The bulk of On the Move covers Sacks most formative years, from the early 1950s through the late ‘60s. We find this young scholar at his home in North London, realizing that he’s in the middle of a “brain drain,” with scores of talented, intelligent young people “leaving the nest” of England for America.

He was raised by a physician father and surgeon mother and expectations were sometimes unsympathetically high for him. We follow Sacks in his trip across the pond to Vancouver and, soon after, to San Francisco, where he begins a residency at Mt. Zion Hospital. He attained his green card in early 1961, around the same time he got his first proper motorcycle, a BMW R69.

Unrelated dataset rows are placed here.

(** No host entry of the result points to a finished worker. *)
Lemma reconcileHosts_live serials r serial id :
  runner_inv r → rHosts (reconcileHosts serials r) !! serial = Some id → running (reconcileHosts serials r) id serial.
Proof.
  intros Hi. unfold reconcileHosts.
  set (P := λ r, runner_inv r ∧ ∀ serial id, rHosts r !! serial = Some id → running r id serial).
  assert (P (fold_left start_worker serials (cancel_absent serials r))) as [_ H].
  { apply fold_left_inv.
    - intros a s [Ha Hl]. split; [by apply start_worker_inv|]. unfold start_worker.
      destruct (rHosts a !! s) eqn:E; [done|]. intros s' id'. unfold running. cbn. destruct (decide (s' = s)) as [->|Hne].
      + rewrite lookup_insert_eq. intros [= <-]. eexists. by rewrite list_lookup_middle.
      + rewrite lookup_insert_ne by done. intros (k & Hk & ?)%Hl. exists k. split; [|done]. by apply lookup_app_l_Some.
    - split; [by apply cancel_absent_inv|]. intros s id' [H Hd]%lookup_hosts_cancel.
      destruct (ri_hosts _ Hi _ _ H) as (k & Hk & Hs). unfold is_done in Hd. rewrite Hk in Hd.
      unfold running. rewrite lookup_cancel_absent, Hk. eexists. split; [reflexivity|]. by case_match. }
  apply H.
Qed.

Lemma empty_spec s : reflect (s = "") (empty s).
Proof. apply bool_decide_reflect. Qed.
(** The options of the shared capture do not depend on the order in which the
    sessions are visited: they are those of the viewer that connected last, and merging
    another viewer's options keeps the audio and the activity refresh that any viewer
    asked for, with the audio source of the one that connected last. *)
Theorem capture_needs overflow bitrates numbers events options l :
  bitrates ≡ₚ bitrate_keys →
  let m := run overflow bitrates numbers events in
  l ≡ₚ map_values (mgSessions m) →
  LatestVideoOptions m = (ssCapture (latest l), ssVideo (latest l)) ∧
  mergeCaptureNeeds m options = merge_needs l options ∧
  (∀ s, s ∈ l → ssVideo s = true → (LatestVideoOptions m).2 = true ∧ ssOrder s ≤ ssOrder (latest l)) ∧
  let merged := mergeCaptureNeeds m options in
  (soAudio merged = true ↔ soAudio options = true ∨ ∃ s, s ∈ l ∧ ssVideo s = true ∧ ssAudio s = true) ∧
  (∀ s, s ∈ l → keeps_active s = true → get (soValues merged) "keep_active" = "true") ∧
  (∀ key, key ∉ ["keep_active"; "audio_source"; "audio_dup"] → soValues merged !! key = soValues options !! key) ∧
  (soAudio options = true → ∀ key, key ≠ "keep_active" → soValues merged !! key = soValues options !! key) ∧
  (soAudio options = false → soAudio merged = true →
     ∀ key, key ∈ audio_keys → get (soValues merged) key = get (soValues (ssCapture (audio_session l))) key).
Proof.
  intros Hb m Hl. pose proof (run_inv overflow bitrates numbers Hb events) as Hi. fold m in Hi.
  assert (∀ p, (∀ s, p s = true → ssVideo s = true) → ∀ s1 s2, s1 ∈ map_values (mgSessions m) → s2 ∈ map_values (mgSessions m) →
    p s1 = true → p s2 = true → 0 < ssOrder s1 ∧ (ssOrder s1 = ssOrder s2 → s1 = s2)) as Hd.
  { intros p Hp s1 s2 H1 H2 V1%Hp V2%Hp. by apply (inv_orders m). }
  assert (latest (map_values (mgSessions m)) = latest l) as Elat.
  { apply (choose_perm ssVideo); [by symmetry|]. by apply Hd. }
  assert (audio_session (map_values (mgSessions m)) = audio_session l) as Eaud.
  { apply (choose_perm (λ s, ssVideo s && ssAudio s)); [by symmetry|]. apply Hd. by intros s [? _]%andb_true_iff. }
  assert (mergeCaptureNeeds m options = merge_needs l options) as Em.
  { unfold mergeCaptureNeeds, merge_needs. by rewrite Eaud, (existsb_perm _ _ _ Hl). }
  assert (∀ s, s ∈ l ↔ s ∈ map_values (mgSessions m)) as Hin by (intros s; by rewrite Hl).
  unfold LatestVideoOptions. rewrite Elat, Em. destruct (merge_needs_spec l options) as (M1 & M2 & M3 & M4 & M5).
  split; [done|]. split; [done|]. split_and!.
  - intros s Hs Hv. destruct (choose_spec ssVideo l) as [[_ E]|(I1 & P1 & M)].
    + intros s' Hs'%Hin Hp. by apply (Hd ssVideo (λ _ E, E) s' s').
    + rewrite E in Hv; done.
    + split; [done|]. by apply M.
  - rewrite M1, orb_true_iff. destruct (choose_spec (λ s, ssVideo s && ssAudio s) l) as [[E N]|(I1 & P1 & M)].
    + intros s' Hs'%Hin Hp. apply (Hd (λ s, ssVideo s && ssAudio s)) with s'; [|done..]. by intros s [? _]%andb_true_iff.
    + change (audio_session l = no_session) in E. rewrite E. split; [intros [?|?]; [by left|done]|].
      intros [?|(s & Hs & V & A)]; [by left|]. specialize (N s Hs). cbn in N. rewrite V, A in N. done.
    + change (choose _ l) with (audio_session l) in *. apply andb_true_iff in P1 as [P1 P2]. rewrite P2.
      split; [intros _; right; by exists (audio_session l)|by right].
  - intros s Hs Hk. apply M2, existsb_exists. exists s. split; [by apply list_elem_of_In|done].
  - intros key [Hne Hn]%not_elem_of_cons. by apply M3.
  - done.
  - done.
Qed.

A recurring motif in Sacks narrative is his relation to (and the riding of) various motorcycles. Just as Hunter S. Thoompson or Robert M. Pirsig once did, Sacks narration captures the palpable exhilaration of riding these rocketing machines. He describes his perspective of charging down the open roads of the United States on an ambitious 8,000 mile-long trip with his characteristically empirical aspect. He is self-diagnosed as “travel-happy,” expounding half-mystically and half-professorially upon “the direct union of oneself with a motorcycle…” He writes with excitement and awe of the “…dreamlike quality of motion” as the motorcycle becomes “geared to one’s proprioception, one’s movements and postures…” responding “almost like a part of one’s own body.”

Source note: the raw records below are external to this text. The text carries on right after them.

Lemma reconcileDisplay_captures m : media_inv m → soReconfigure (audio_only overflow bitrates numbers) = true →
  captures (mdDisplayBridge (reconcileDisplay overflow bitrates numbers ad m).1.1) (display_options m) ∧
  mdCamera (reconcileDisplay overflow bitrates numbers ad m).1.1 = mdCamera m ∧
  mdCameraBridge (reconcileDisplay overflow bitrates numbers ad m).1.1 = mdCameraBridge m.
Proof.
  intros Hi Ha. unfold reconcileDisplay, display_options.
  pose proof (latest_reconfigure (mdDisplay m) (md_display m Hi)) as Hl.
  destruct (LatestVideoOptions (mdDisplay m)) as [o connected]. cbn [fst snd] in *. destruct connected.
  - apply start_display_captures; [apply Hi|]. rewrite displayOptions_reconfigure. by apply Hl.
  - destruct (mdPreview m) as [p|] eqn:Ep.
    + apply start_display_captures; [apply Hi|]. rewrite displayOptions_reconfigure. by apply (md_preview m Hi).
    + destruct (mdAudio m).
      * apply start_display_captures; [apply Hi|]. by rewrite displayOptions_reconfigure.
      * unfold stop_display. destruct (Stop_works ad (mdDisplayBridge m) Hw) as [_ E].
        destruct (Stop ad (mdDisplayBridge m)) as [[b c] r]. by split_and!.
Qed.
End idle.

Lemma audio_only_reconfigure overflow bitrates numbers : bitrates ≡ₚ bitrate_keys → numbers ≡ₚ numeric →
  soReconfigure (audio_only overflow bitrates numbers) = true.
Proof.
  intros Hb Hn. unfold audio_only.
  destruct (parseStreamOptions overflow bitrate_keys numeric {[ "audio" := VBool true; "stay_awake" := VBool false ]} true) as [o|e] eqn:E.
  - pose proof ((parse_order_independent overflow bitrate_keys bitrates numeric numbers _ true o
      (Permutation_refl _) Hb (Permutation_refl _) Hn) E) as E'. rewrite E'. cbn. by eapply parse_reconfigure.
  - exfalso. revert E. vm_compute. done.
Qed.

(** A viewer with video is connected when the last one is. *)
Lemma latest_connected m : mg_inv m →
  (LatestVideoOptions m).2 = true ↔ ∃ c s, mgSessions m !! c = Some s ∧ ssVideo s = true.
Proof.
  intros Hi. unfold LatestVideoOptions. cbn. destruct (choose_spec ssVideo (map_values (mgSessions m))) as [[E N]|(Hin & Hv & _)].
  - intros s Hs Hv. by apply (inv_orders m s s).
  - change (latest (map_values (mgSessions m)) = no_session) in E. rewrite E. split; [done|].
    intros (c & s & Hs & Hv). rewrite N in Hv; [done|]. apply elem_of_map_values. by exists c.
  - change (choose ssVideo (map_values (mgSessions m))) with (latest (map_values (mgSessions m))) in *.
    split; [intros _|done]. apply elem_of_map_values in Hin as [c Hc]. by exists c, (latest (map_values (mgSessions m))).
Qed.

Lemma captures_running b o : captures b o → bgRunning b = true ↔ is_Some o.
Proof.
  destruct o as [o|]; cbn; unfold bgRunning; [intros (p & -> & _)|intros ->]; split; try done; by intros [].
Qed.

(** Changing the sessions of a client leaves the others. *)
Lemma HandleForward_others overflow bitrates numbers message pa m other :
  other ≠ stringField message "client_id" →
  mgSessions (WebRTC.HandleForward overflow bitrates numbers message pa m).1.1 !! other = mgSessions m !! other.
Proof.
  intros Hne. unfold WebRTC.HandleForward. destruct (mapField _ _) as [payload|]; [|done].
  set (clientID := stringField message "client_id") in *.
  destruct (bool_decide (clientID = "")); [done|]. destruct (bool_decide _).
  - unfold createOffer. destruct (mgSessions m !! clientID); [done|].
    destruct (parseBitrateOptions _ _ _); [|done]. destruct (parseStreamOptions _ _ _ _ _); [|done].
    destruct (pa_offer pa); [|done]. cbn. by rewrite lookup_insert_ne.
  - destruct (bool_decide _).
    + unfold setAnswer. destruct (setAnswer_lookup _ _ _) as [[p|]|]; [|done..].
      unfold setAnswer_finish. destruct (pa_remote pa); [|done]. destruct (add_all _ _ _). cbn. by rewrite lookup_insert_ne.
    + destruct (bool_decide _); [|done]. unfold addCandidate. destruct (pa_candidate _ _); [|done].
      destruct (mgSessions m !! clientID) as [s|]; [|done]. destruct (ssPeer s); [|done].
      case_decide; [done|]. cbn. by rewrite lookup_insert_ne.
Qed.

Lemma SetVideoCodec_sessions profile track r : mgSessions (SetVideoCodec profile track r).1 = mgSessions r.
Proof. unfold SetVideoCodec. by repeat case_match. Qed.

(** The state of the sources after an operation on one of them. *)
Record only_source (camera : bool) (clientID : string) (m m' : mediaManager) : Prop := {
  os_sessions : ∀ other, other ≠ clientID →
    mgSessions (if camera then mdCamera m' else mdDisplay m') !! other =
    mgSessions (if camera then mdCamera m else mdDisplay m) !! other;
  os_manager : (if camera then mdDisplay m' else mdCamera m') = (if camera then mdDisplay m else mdCamera m);
  os_bridge : (if camera then mdDisplayBridge m' else mdCameraBridge m') = (if camera then mdDisplayBridge m else mdCameraBridge m);
  os_rest : mdPreview m' = mdPreview m ∧ mdAudio m' = mdAudio m ∧ mdClosed m' = mdClosed m;
}.

Lemma only_source_refl camera clientID m : only_source camera clientID m m.
Proof. by split. Qed.

Lemma only_source_trans camera clientID m1 m2 m3 :
  only_source camera clientID m1 m2 → only_source camera clientID m2 m3 → only_source camera clientID m1 m3.
Proof.
  intros [A1 A2 A3 (A4 & A5 & A6)] [B1 B2 B3 (B4 & B5 & B6)].
  split; [intros o Ho; by rewrite B1, A1|congruence..|split_and!; congruence].
Qed.

Lemma start_only ad (camera : bool) clientID options m :
  only_source camera clientID m ((if camera then start_camera ad else start_display ad) options m).1.1.
Proof.
  destruct camera; [unfold start_camera|unfold start_display]; destruct (Start _ _ _) as [[b c] r]; by split.
Qed.

Lemma forward_only overflow bitrates numbers (camera : bool) message pa m :
  only_source camera (stringField message "client_id") m (forward overflow bitrates numbers camera message pa m).1.1.
Proof.
  unfold forward. pose proof (HandleForward_others overflow bitrates numbers message pa (if camera then mdCamera m else mdDisplay m)) as H.
  destruct (WebRTC.HandleForward _ _ _ _ _ _) as [[r o] e]. by destruct camera; split.
Qed.

Lemma prepare_only ad (camera : bool) clientID options m : only_source camera clientID m (prepare ad camera options m).1.1.
Proof.
  unfold prepare. destruct (_ && _); [apply only_source_refl|].
  set (start := if camera then start_camera ad else start_display ad).
  pose proof (λ o m, start_only ad camera clientID o m) as Hs. fold start in Hs.
  pose proof (Hs options m) as H1. destruct (start options m) as [[m1 c] [u|e]]; [|done]. cbn [fst] in H1.
  destruct (ad_codec ad) as [profile|e]; [|done].
  pose proof (SetVideoCodec_sessions profile (ad_track ad) (if camera then mdCamera m else mdDisplay m)) as Hr.
  destruct (SetVideoCodec _ _ _) as [r [u'|e]]; cbn in Hr.
  - destruct H1 as [A1 A2 A3 A4]. destruct camera; split; cbn in *; try done; intros other Ho; by rewrite Hr.
  - destruct (LatestVideoOptions _).2; [|done].
    pose proof (Hs (currentOptions (if camera then mdCameraBridge m else mdDisplayBridge m)) m1) as H2.
    destruct (start _ m1) as [[m2 c'] r']. by eapply only_source_trans.
Qed.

Propulsion is implicit is numerous aspects of his life, detailed in this book. He is driven, driven to learn, to read as much as possible and write just as much. He is driven to experiment, to hypothesize and to figure out the range of complex neurological disorders demonstrated by some of his earliest patients. He is driven by positives and negatives, both improving his body, (we see the athletic young Sacks set a California state weightlifting record at Muscle Beach) and driven, disconcertingly, to ruining his body (as he details his years-long addiction to amphetamines and liberal experiments with other hard drugs, like LSD).

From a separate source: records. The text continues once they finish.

Definition Command (clientID : string) (command : gmap string value) (m : deviceFileManager)
    : deviceFileManager * list file_effect :=
  match fmSessions m !! clientID with
  | None => (m, [])
  | Some session =>
      let kind := stringField command "type" in
      let path := deviceFilePath (stringField command "path") in
      let reply := {[ "type" := VStr (reply_kind kind); "path" := VStr (from_ok "" path);
                      "request_id" := default VNull (command !! "request_id") ]} in
      let answer err effects m := (m, effects ++ [FSend clientID (with_error err reply)]) in
      match path with
      | Err e => answer (Some e) [] m
      | Ok path =>
          if bool_decide (kind = "list") then
            let entries := fa_list fa path in
            let err := match entries with
                       | Err e => Some e
                       | Ok l => if 20000 <? Z.of_nat (length l) then Some (ErrMsg "directory contains too many entries") else None
                       end in
            let files := match err with None => map (list_entry path) (from_ok [] entries) | Some _ => [] end in
            (m, [FSend clientID (with_error err (<["files" := VList files]> reply))])
          else if bool_decide (kind = "mkdir") then answer (first_error None (fa_mkdir fa path)) [FMkdir path] m
          else if bool_decide (kind = "delete") then
            if bool_decide (path ∈ storage_roots) then answer (Some (ErrMsg "cannot delete a storage root")) [] m
            else answer (first_error None (fa_remove fa path)) [FDelete path] m
          else if bool_decide (kind = "upload_start") then
            match startUpload clientID path command m with
            | (m, c, Ok _) => (m, c)
            | (m, c, Err e) => answer (Some e) c m
            end
          else if bool_decide (kind = "download_start") then
            if fsDownloading session then answer (Some (ErrMsg "a download is already active")) [] m
            else (put_session clientID (MkFileSession (fsUpload session) true) m, [FStartDownload clientID path])
          else if bool_decide (kind = "install_apk") then (m, [FStartInstall clientID path])
          else answer (Some (ErrMsg "unsupported file operation")) [] m
      end
  end.

(** ** Downloads and installations *)

(** [content]: what the file delivers when it is read; [active]: whether the session's
    context is still alive when so much remains; every send succeeds. *)
Definition download_chunk : Z := Z.shiftl 16 10.
Fixpoint download_loop (fuel : nat) (active : Z → bool) (clientID path : string) (requestID : value)
    (remaining : Z) (content : bytes) : list file_effect :=
  match fuel with
  | O => []
  | S fuel =>
      if (0 <? remaining) && active remaining then
        let size := Z.min remaining download_chunk in
        let data := take (Z.to_nat size) content in
        let sent := if (0 <? length data)%nat then [FChunk clientID requestID data] else [] in
        if blen data <? size then
          sent ++ [FSend clientID {[ "type" := VStr "download_reply"; "request_id" := requestID; "path" := VStr path;
                                     "success" := VBool false; "error" := VStr (if bool_decide (data = []) then "EOF" else "unexpected EOF") ]}]
        else sent ++ download_loop fuel active clientID path requestID (remaining - size) (drop (Z.to_nat size) content)
      else []
  end.

(** [opened]: whether the file is regular, its size, and its content. *)
Definition download (active : Z → bool) (clientID path : string) (requestID : value)
    (opened : result (bool * Z * bytes)) : list file_effect :=
  let reply := {[ "type" := VStr "download_reply"; "path" := VStr path; "request_id" := requestID; "success" := VBool false ]} in
  match opened with
  | Err e => [FSend clientID (<["error" := VStr (error_text e)]> reply)]
  | Ok (regular, size, content) =>
      if negb regular || (maxDeviceFileSize <? size)
      then [FSend clientID (<["error" := VStr "only regular files up to 2 GiB can be downloaded"]> reply)]
      else FSend clientID (<["success" := VBool true]> (<["size" := VInt size]> reply)) ::
           download_loop (S (Z.to_nat size)) active clientID path requestID size content
  end.
(** The deferred assignment when a download ends; [same]: whether the session it was
    started for is still the one of the client. *)
Definition download_done (same : bool) (clientID : string) (m : deviceFileManager) : deviceFileManager :=
  if negb same then m else
  match fmSessions m !! clientID with
  | Some s => put_session clientID (MkFileSession (fsUpload s) false) m
  | None => m
  end.

Definition install_status (path : string) (requestID : value) (state message : string) : gmap string value :=
  {[ "type" := VStr "install_status"; "path" := VStr path; "request_id" := requestID;
     "status" := VStr state; "message" := VStr message ]}.
Definition install (clientID path : string) (requestID : value) : list file_effect :=
  if negb (bool_decide (ToLowerASCII (Ext path) = ".apk"))
  then [FSend clientID (install_status path requestID "error" "only APK files can be installed")]
  else FSend clientID (install_status path requestID "installing" "Installing APK") :: FInstall path ::
       [FSend clientID match fa_install fa path with
                       | Ok output => install_status path requestID "success" output
                       | Err e => install_status path requestID "error" (error_text e)
                       end].
End files.

(** ** Runs

    The messages of the control plane and the ends of downloads, in any order; what the
    device answers may differ each time. *)
Inductive file_event :=
| EvOpen (clientID : string)
| EvCommand (clientID : string) (command : gmap string value)
| EvChunk (clientID : string) (data : bytes)
| EvDownloaded (same : bool) (clientID : string)
| EvCloseClient (clientID : string)
| EvClose.

Section runs.
Context `{Crypto} (overflow : Z) (error_text : error → string).

Definition file_apply (fa : file_answers) (e : file_event) (m : deviceFileManager) : deviceFileManager * list file_effect :=
  match e with
  | EvOpen c => Open c m
  | EvCommand c command => Command overflow error_text fa c command m
  | EvChunk c data => Chunk error_text fa c data m
  | EvDownloaded same c => (download_done same c m, [])
  | EvCloseClient c => CloseClient c m
  | EvClose => Close m
  end.

Fixpoint file_run (events : list (file_answers * file_event)) (m : deviceFileManager) : deviceFileManager * list file_effect :=
  match events with
  | [] => (m, [])
  | (fa, e) :: events =>
      let '(m, c) := file_apply fa e m in
      let '(m, c') := file_run events m in (m, c ++ c')
  end.
End runs.

(** ** Lemmas: paths *)

(** Elements of a cleaned path. *)
Definition plain_element (e : string) : Prop :=
  e ≠ "" ∧ e ≠ "." ∧ e ≠ ".." ∧ ch "/" ∉ str_bytes e.

Lemma elem_of_rev_bytes (a : byte) l : a ∈ rev l ↔ a ∈ l.
Proof. by rewrite !list_elem_of_In, <-in_rev. Qed.

Lemma split_bytes_elements sep l : ∀ cur e, sep ∉ cur → e ∈ split_bytes sep cur l → sep ∉ str_bytes e.
Proof.
  induction l as [|a l IH]; intros cur e Hc; cbn.
  - intros ->%list_elem_of_singleton. by rewrite str_bytes_str, elem_of_rev_bytes.
  - destruct (decide (a = sep)) as [->|Hne].
    + intros [->|He]%elem_of_cons; [by rewrite str_bytes_str, elem_of_rev_bytes|]. apply (IH [] e); [by apply not_elem_of_nil|done].
    + apply IH. by apply not_elem_of_cons.
Qed.

Lemma Forall_removelast {A} (P : A → Prop) l : Forall P l → Forall P (removelast l).
Proof. induction 1 as [|a l Ha Hl IH]; [constructor|]. cbn. destruct l; by constructor. Qed.

Lemma clean_elements_plain path : Forall plain_element (clean_elements path).
Proof.
  unfold clean_elements, Split.
  assert (Forall (λ e, ch "/" ∉ str_bytes e) (split_bytes (ch "/") [] (str_bytes path))) as Hs.
  { apply Forall_forall. intros e. apply split_bytes_elements. by apply not_elem_of_nil. }
  revert Hs. generalize (split_bytes (ch "/") [] (str_bytes path)) as l. intros l Hs.
  assert (∀ acc, Forall plain_element acc → Forall plain_element (foldl clean_step acc l)) as H; [|by apply H].
  induction Hs as [|e l He _ IH]; intros acc Hacc; cbn; [done|]. apply IH.
  unfold clean_step. repeat case_bool_decide; cbn; try done; [by apply Forall_removelast|].
  apply Forall_app. split; [done|]. by repeat constructor.
Qed.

The open road is an irresistible metaphor to summarize his journey; this potent, ponderous young man jetting forth on his motorcycle, toward the horizon, progressing to a consulting position in the Bronx, eventually rising to serve as an instructor at the Albert Einstein College of Medicine. As he progresses, he occasionally finds dueling influences: two surgeons he assisted at Mount Zion Hospital in San Francisco, one was “unhurried, judicious,” the other “passionate, intense.” Sacks has always been fascinated by these “partnerships,” such as when he studied chemistry and read about Kirchhoff and Bunsen and the collaboration of their very different minds.

Sacks, the motorcycle-riding physician, as he grows, learns and achieves, is often straddling this middle ground, speeding forward, like two sides of the road to his left and right, two different yet collaborative schools of thought to consider, as he forges ahead, not propelled toward some middle ground, but his own path, rather, with each perspective on each side informing him, in balance.

What does he attain or discover on this journey, from institution to institution, syndrome to syndrome, patient to patient… his sympathy. Move is as much about the people and the patients he encounters, their lives, as much, as it is about his own life, if not more so.
“I had fallen in love,” Sacks writes in response to those “sympathies” Gunn had praised. “And,…in a sense, was in love with my patients (the sort of love, or sympathy, which makes one clear-eyed).”

This is a story of studying and responding to the unique souls he encounters and how they, subtly or substantially, shaped his own; between the personal and the professional, both sides of the road.